Aim of the task
Would you write out, word for word, each line of the records below from the top through the one holding "try done; simpl."?

Records to process

Lemma write_no_control j : json_ok j = true -> forallb (fun c => negb (is_control c)) (write j) = true.
Proof.
  apply write_chars with (q := fun _ => true); [intros c; by_code_point|exact escape_no_control|].
  assert (forall l : list ascii, forallb (fun _ => true) l = true) as Hl by by induction l.
  induction j as [| | | | |l IH|fs IH] using json_nested_ind; try done; simpl; try apply Hl.
  - induction IH as [|v l Hv _ IH]; [done|]. cbn [forallb]. by rewrite Hv.
  - induction IH as [|f fs Hf _ IH]; [done|]. simpl. by rewrite Hl, Hf, IH.
Qed.

Lemma ints_printable_sort j : ints_printable (sort_json j) = ints_printable j.
Proof.
  induction j as [| | | | |l IH|fs IH] using json_nested_ind; try done; simpl.
  - rewrite forallb_map. induction IH as [|v l Hv _ IH]; simpl; [done|]. by rewrite Hv, IH.
  - rewrite (forallb_perm _ _ _ (sort_by_perm fst _)), forallb_map. simpl.
    induction IH as [|v l Hv _ IH]; simpl; [done|]. by rewrite Hv, IH.
Qed.

(** Sorting does not change what is written. *)
Lemma dumps_sort j j' : sort_json j = sort_json j' -> dumps j = dumps j'.
Proof.
  intros H. unfold dumps. rewrite <- (ints_printable_sort j), <- (ints_printable_sort j'). by rewrite H.
Qed.
(* ===== verification/JsonPretty.v ===== *)
(** Python's [json.dumps] as the writer of deployment files uses it: the default separators or
    an indentation, [ensure_ascii=False], [allow_nan=False], the keys in their order; and the
    proof that [json.loads] reads back what it wrote. *)
From S2P Require Import Prelude Errors DecimalText DecimalCanonical Models Json JsonFacts.

(** * Writing *)

Section writer.
Context (indent : option nat).

(** The line break before an item at this nesting depth; none without an indentation. *)
Definition newline (level : nat) : list ascii :=
  match indent with Some n => "010"%char :: replicate (n * level) " "%char | None => [] end.

Definition separator (level : nat) : list ascii :=
  ","%char :: match indent with Some _ => newline level | None => [" "%char] end.

Fixpoint render (level : nat) (j : json) : list ascii :=
  match j with
  | JList (v :: items) =>
      "["%char :: newline (S level) ++ render (S level) v
      ++ flat_map (fun v => separator (S level) ++ render (S level) v) items
      ++ newline level ++ ["]"%char]
  | JObj (f :: fields) =>
      let member f := quoted f.1 ++ ":"%char :: " "%char :: render (S level) f.2 in
      "{"%char :: newline (S level) ++ member f
      ++ flat_map (fun f => separator (S level) ++ member f) fields
      ++ newline level ++ ["}"%char]
  | _ => write j
  end.
End writer.

(** A float the encoder refuses with [allow_nan=False]. *)
Fixpoint all_finite (j : json) : bool :=
  match j with
  | JFloat s => negb (bool_decide (s ∈ constants))
  | JList l => forallb all_finite l
  | JObj fs => forallb (fun f => all_finite f.2) fs
  | _ => true
  end.

(** [json.dumps(j, indent=indent, ensure_ascii=False, allow_nan=False)] *)
Definition dumps_indented (indent : option nat) (j : json) : result (list ascii) :=
  _ ← require (all_finite j) ValueError "Out of range float values are not JSON compliant";
  _ ← require (ints_printable j) ValueError "Exceeds the limit for integer string conversion";
  Ok (render indent 0 j).

(** * Reading what was written *)

Section reading.
Context (allowed : list string)
        (object_pairs : list (string * json) -> result json)
        (parse_constant : string -> result json)
        (Hobject : forall ps, NoDup (dkeys ps) -> object_pairs ps = Ok (JObj ps))
        (Hconstant : forall s, s ∈ allowed -> parse_constant s = Ok (JFloat s))
        (indent : option nat).

Notation printable := (printable_in allowed).
Notation scan_once := (scan_once object_pairs parse_constant).
Notation scan_members := (scan_members object_pairs parse_constant).
Notation scan_items := (scan_items object_pairs parse_constant).
Notation newline := (newline indent).
Notation separator := (separator indent).
Notation render := (render indent).

Lemma spaces_skipped n l : skip_space (replicate n " "%char ++ l) = skip_space l.
Proof. induction n as [|n IH]; [done|]. exact IH. Qed.

Lemma newline_skipped level l : skip_space (newline level ++ l) = skip_space l.
Proof.
  unfold JsonPretty.newline. destruct indent as [n|]; [|done]. apply (spaces_skipped (n * level)).
Qed.

(** What follows a comma is read as if the white space were not there. *)
Lemma separator_comma level : exists ws, separator level = ","%char :: ws /\
  forall l, skip_space (ws ++ l) = skip_space l.
Proof.
  unfold JsonPretty.separator. destruct indent as [n|]; eexists; (split; [reflexivity|]); [|done].
  apply (spaces_skipped (n * level)).
Qed.

Lemma newline_delimited level c l : continues c = false -> delimited (newline level ++ c :: l).
Proof. unfold JsonPretty.newline. by destruct indent. Qed.

Lemma separator_delimited level l : delimited (separator level ++ l).
Proof. by destruct (separator_comma level) as (ws & -> & _). Qed.

Lemma render_head level j : printable j = true -> head_in value_head (render level j).
Proof.
  intros Hj. destruct j as [| | | | |[|v l]|[|f l]]; try exact (write_head _ _ Hj);
    by do 2 eexists.
Qed.

(** The reader gives the written tree back, and leaves what follows it. *)
Definition renders_back (j : json) : Prop := forall level n r,
  (2 * length (render level j ++ r) < n)%nat -> delimited r -> printable j = true ->
  scan_once n (render level j ++ r) = Ok (j, r).

Definition rendered_member (level : nat) (f : string * json) : list ascii :=
  quoted f.1 ++ ":"%char :: " "%char :: render (S level) f.2.

Definition rendered_members (level : nat) (fs : list (string * json)) (r : list ascii) : list ascii :=
  flat_map (fun f => separator (S level) ++ rendered_member level f) fs
  ++ newline level ++ "}"%char :: r.

Definition rendered_items (level : nat) (vs : list json) (r : list ascii) : list ascii :=
  flat_map (fun v => separator (S level) ++ render (S level) v) vs
  ++ newline level ++ "]"%char :: r.

Arguments rendered_member : simpl never.
Arguments rendered_members : simpl never.
Arguments rendered_items : simpl never.

Lemma members_rest_delimited level fs r : delimited (rendered_members level fs r).
Proof.
  destruct fs as [|f fs]; [by apply newline_delimited|]. unfold rendered_members. cbn [flat_map].
  rewrite <- !app_assoc. apply separator_delimited.
Qed.

Lemma items_rest_delimited level vs r : delimited (rendered_items level vs r).
Proof.
  destruct vs as [|v vs]; [by apply newline_delimited|]. unfold rendered_items. cbn [flat_map].
  rewrite <- !app_assoc. apply separator_delimited.
Qed.

(** What follows the first member, or the first item, when there is a second one. *)
Lemma members_rest level f fs r : exists ws,
  rendered_members level (f :: fs) r =
    ","%char :: ws ++ rendered_member level f ++ rendered_members level fs r /\
  forall l, skip_space (ws ++ l) = skip_space l.
Proof.
  destruct (separator_comma (S level)) as (ws & Hws & Hskip). exists ws. split; [|done].
  unfold rendered_members. cbn [flat_map]. rewrite Hws, <- !app_assoc. done.
Qed.

Lemma items_rest level v vs r : exists ws,
  rendered_items level (v :: vs) r =
    ","%char :: ws ++ render (S level) v ++ rendered_items level vs r /\
  forall l, skip_space (ws ++ l) = skip_space l.
Proof.
  destruct (separator_comma (S level)) as (ws & Hws & Hskip). exists ws. split; [|done].
  unfold rendered_items. cbn [flat_map]. rewrite Hws, <- !app_assoc. done.
Qed.

Lemma scan_members_renders level f fs n r :
  Forall (fun f => renders_back f.2 /\ printable f.2 = true) (f :: fs) ->
  (2 * length (rendered_member level f ++ rendered_members level fs r) < n)%nat ->
  scan_members n (rendered_member level f ++ rendered_members level fs r) = Ok (f :: fs, r).
Proof.
  revert f n. induction fs as [|f' fs IH]; intros [k v] [|n] Hall Hn; try (simpl in Hn; lia).
  all: apply Forall_cons in Hall as [[Hv Hpv] Hall]; simpl in Hv, Hpv.
  all: unfold rendered_member at 1 in Hn; unfold rendered_member at 1; simpl in Hn |- *.
  all: unfold quoted in *; simpl in Hn |- *; rewrite <- app_assoc in Hn |- *; rewrite scan_escaped; simpl.
  all: change (skip_space (" "%char :: ?l)) with (skip_space l).
  all: rewrite skip_space_id by (by apply head_in_app, render_head).
  all: rewrite Hv by (try apply members_rest_delimited; try done; lengths; lia).
  - unfold rendered_members. simpl. rewrite newline_skipped, skip_space_cons by done. simpl.
    by rewrite text_chars.
  - destruct (members_rest level f' fs r) as (ws & Hrest & Hskip). rewrite Hrest in Hn |- *.
    cbn [mbind result_bind]. rewrite skip_space_cons by done. simpl. rewrite Hskip.
    assert (scan_members n (rendered_member level f' ++ rendered_members level fs r) =
      Ok (f' :: fs, r)) as Hr by (apply IH; [done|lengths; lia]).
    simpl in Hr. rewrite skip_space_cons, Hr by done. simpl. by rewrite text_chars.
Qed.

Lemma scan_items_renders level v vs n r :
  Forall (fun v => renders_back v /\ printable v = true) (v :: vs) ->
  (1 + 2 * length (render (S level) v ++ rendered_items level vs r) < n)%nat ->
  scan_items n (render (S level) v ++ rendered_items level vs r) = Ok (v :: vs, r).
Proof.
  revert v n. induction vs as [|v' vs IH]; intros v [|n] Hall Hn; try (simpl in Hn; lia).
  all: apply Forall_cons in Hall as [[Hv Hpv] Hall]; simpl.
  all: rewrite Hv by (try apply items_rest_delimited; try done; lengths; lia).
  - unfold rendered_items. simpl. by rewrite newline_skipped, skip_space_cons.
  - destruct (items_rest level v' vs r) as (ws & Hrest & Hskip). rewrite Hrest in Hn |- *.
    cbn [mbind result_bind]. rewrite skip_space_cons by done. simpl. rewrite Hskip.
    apply Forall_cons in Hall as Hh. destruct Hh as [[_ Hh] _].
    rewrite skip_space_id by (by apply head_in_app, render_head).
    rewrite IH; [done|done|]. lengths. lia.
Qed.

Lemma Forall_renders_back {A} (g : A -> json) l :
  Forall (fun x => renders_back (g x)) l -> Forall (fun x => printable (g x) = true) l ->
  Forall (fun x => renders_back (g x) /\ printable (g x) = true) l.
Proof. rewrite !Forall_forall. naive_solver. Qed.

Lemma renders_back_list l : Forall renders_back l -> renders_back (JList l).
Proof.
  intros Hl level [|n] r Hn Hr Hp; [lia|]. destruct l as [|v l].
  { by apply (write_reads_back allowed object_pairs parse_constant Hobject Hconstant (JList [])). }
  apply printable_list in Hp. pose proof (Forall_renders_back id _ Hl Hp) as Hall.
  apply Forall_cons in Hp as Hh. destruct Hh as [Hh _].
  assert (render level (JList (v :: l)) ++ r =
    "["%char :: newline (S level) ++ render (S level) v ++ rendered_items level l r) as Heq.
  { simpl. unfold rendered_items. by rewrite <- !app_assoc. }
  rewrite Heq in Hn |- *. simpl. rewrite newline_skipped.
  rewrite skip_space_id by (by apply head_in_app, render_head).
  rewrite value_head_eat by (by apply head_in_app, render_head).
  rewrite (scan_items_renders level v l n r Hall); [done|]. lengths. lia.
Qed.

Lemma renders_back_object fs : Forall (fun f => renders_back f.2) fs -> renders_back (JObj fs).
Proof.
  intros Hl level [|n] r Hn Hr Hp; [lia|]. destruct fs as [|f fs].
  { by apply (write_reads_back allowed object_pairs parse_constant Hobject Hconstant (JObj [])). }
  apply printable_object in Hp as [Hk Hp]. pose proof (Forall_renders_back snd _ Hl Hp) as Hall.
  assert (render level (JObj (f :: fs)) ++ r =
    "{"%char :: newline (S level) ++ rendered_member level f ++ rendered_members level fs r) as Heq.
  { unfold rendered_members, rendered_member. simpl. rewrite <- app_assoc. simpl.
    by rewrite <- !app_assoc. }
  rewrite Heq in Hn |- *. simpl. rewrite newline_skipped.
  assert (scan_members n (rendered_member level f ++ rendered_members level fs r) =
    Ok (f :: fs, r)) as Hm by (apply scan_members_renders; [done|lengths; lia]).
  simpl in Hm. rewrite skip_space_cons by done. simpl. rewrite Hm. simpl. by rewrite Hobject.
Qed.

Lemma render_reads_back j : renders_back j.
Proof.
  induction j as [| | | | | |] using json_nested_ind;
    try (intros level n r; by apply write_reads_back); [by apply renders_back_list|].
  by apply renders_back_object.
Qed.

(** [json.loads] of a rendered text, with a line break after it or not. *)
Lemma loads_with_render j (last : list ascii) : printable j = true -> skip_space last = [] ->
  delimited last ->
  loads_with object_pairs parse_constant (text (render 0 j ++ last)) = Ok j.
Proof.
  intros Hj Hs Hl. unfold loads_with.
  rewrite chars_text, skip_space_id by (by apply head_in_app, render_head).
  rewrite render_reads_back by (done || lia). simpl. by rewrite Hs.
Qed.
End reading.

Exercise output
Lemma write_no_control j : json_ok j = true -> forallb (fun c => negb (is_control c)) (write j) = true.
Proof.
  apply write_chars with (q := fun _ => true); [intros c; by_code_point|exact escape_no_control|].
  assert (forall l : list ascii, forallb (fun _ => true) l = true) as Hl by by induction l.
  induction j as [| | | | |l IH|fs IH] using json_nested_ind; try done; simpl; try apply Hl.
  - induction IH as [|v l Hv _ IH]; [done|]. cbn [forallb]. by rewrite Hv.
  - induction IH as [|f fs Hf _ IH]; [done|]. simpl. by rewrite Hl, Hf, IH.
Qed.

Lemma ints_printable_sort j : ints_printable (sort_json j) = ints_printable j.
Proof.
  induction j as [| | | | |l IH|fs IH] using json_nested_ind; try done; simpl.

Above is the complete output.